JpGU-AGU Joint Meeting 2017

講演情報

[JJ] 口頭発表

セッション記号 H (地球人間圏科学) » H-TT 計測技術・研究手法

[H-TT23] [JJ] 環境トレーサビリティー手法の開発と適用

2017年5月23日(火) 13:45 〜 15:15 106 (国際会議場 1F)

コンビーナ:陀安 一郎(総合地球環境学研究所)、中野 孝教(大学共同利用機関法人 人間文化研究機構 総合地球環境学研究所)、木庭 啓介(京都大学生態学研究センター)、座長:木庭 啓介(京都大学生態学研究センター)

15:00 〜 15:15

[HTT23-18] 骨の分析による、同位体の履歴情報の復元

*松林 順1 (1.総合地球環境学研究所)

キーワード:安定同位体、骨、履歴

炭素や窒素などの軽元素の安定同位体比を用いた分析は、過去から現在までの生物の食性や移動、食物網構造などの生態を調べるうえで重要なツールとなっている。生物の体の安定同位体に記録されている食性や周辺環境の情報は、使う組織によって反映される時間スケールが異なることが分かっている。動物では、血液の血漿成分であれば多くの生物で1~2週間の間の情報が記録されており、筋肉組織であれば1~数ヶ月程度とされている。これまでの同位体分析研究では、単一の組織に着目して同一の時間スケールで複数の個体やグループで同位体比を比較する場合がほとんどであった。しかし、単一の組織から複数の生活ステージの同位体情報(例えば、1歳、5歳、10歳時の同位体比など)を復元することができれば、同位体分析の応用幅を大きく広げることができるだろう。

本発表では、硬骨魚類と哺乳類において、骨の安定同位体分析により複数の時間スケールの履歴情報を得る手法の解説を行う。一般的に、骨のタンパク質成分であるコラーゲンには、数年以上の長期間の同位体情報が保存されている。従って、骨を成長方向に合わせて切り分けてから分析を行うことで、同位体比の時系列情報が得ることができる。この手法の妥当性を示ために、魚類では遡河性魚類であるサクラマス(Oncorhynchus masou)のイオウ安定同位体比、哺乳類では20世紀後半に生きていたヒグマなどの大腿骨の放射性炭素同位体比分析を行い、それぞれ過去の同位体比のシグナルが検出されるかを検証した。

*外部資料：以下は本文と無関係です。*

(* ===== verification/Triage.v ===== *)
(** Triage reports ([pkg/triage/report.go], [internal/triage]): the report, its validation,
    hash and evidence fingerprint, the engine that assembles it from its collaborators, and
    the adapters that give it the incident store, the reader and the signal store. *)

From S2P Require Import Prelude GoRuntime GoFloat GoText Types Incident Capture Detect.
Open Scope Z_scope.

(** ** The report ([pkg/triage/report.go]) *)

Record IncidentRef := mkIncidentRef { ir_ID : string; ir_Window : string }.

Record FamilyCount := mkFamilyCount { fc_Service : string; fc_Step : string; fc_ErrorCode : string; fc_Count : Z }.

Record BlastSummary := mkBlastSummary { bs_Requests : Z; bs_Users : Z; bs_Services : Z; bs_TopErrorFamilies : list FamilyCount }.

Record SuspectChange := mkSuspectChange {
  sc_DeployID : string; sc_Service : string; sc_Version : string; sc_CommitSHA : string; sc_PRURL : string;
  sc_CommitAuthor : string; sc_DeployedAt : string; sc_ErrorRateBefore : option float64; sc_ErrorRateAfter : option float64
}.

Record TraceSample := mkTraceSample { ts_TraceID : string; ts_Summary : string }.
Record SignalRef := mkSignalRef { sg_ID : string; sg_Type : string; sg_EvidenceIDs : list string }.
Record AlertRef := mkAlertRef {
  al_SignalID : string; al_AlertID : string; al_Source : string; al_Severity : string; al_Reason : string;
  al_ProviderURL : string; al_EvidenceIDs : list string
}.
Record RuntimeRef := mkRuntimeRef {
  rt_SignalID : string; rt_Subtype : string; rt_Service : string; rt_Source : string; rt_Severity : string;
  rt_Reason : string; rt_OccurredAt : string
}.
Record NextCheck := mkNextCheck { nc_ID : string; nc_Prompt : string }.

分析の結果、サクラマスでは脊椎骨の中心部では陸域のシグナルである低いイオウ安定同位体比が検出され、辺縁部では海のシグナルである高いイオウ安定同位体比が検出された。従って、硬骨魚類の脊椎骨の分析によって、稚魚期から成魚になるまでの同位体比の履歴情報が得られることが示された。哺乳類では、大腿骨の最も中心に近い部位と、最も外側に近い部位において、より後の時期の放射性炭素同位体比が検出された。しかし、最も中心に近い部位以外では、より古い時代の放射性炭素同位体比となっていた。これは、大腿骨では骨の代謝による同位体比の置換が影響したためだと考えられる。ただし、骨代謝の影響が見られるのは最も中心に近い限られた範囲のみであり、それ以外の部位ではほとんど骨代謝の影響が現れないことも明らかになった。従って、本分析から骨代謝による影響が若干見られるものの、骨の分析からある程度の同位体比の履歴情報を復元できることが示された。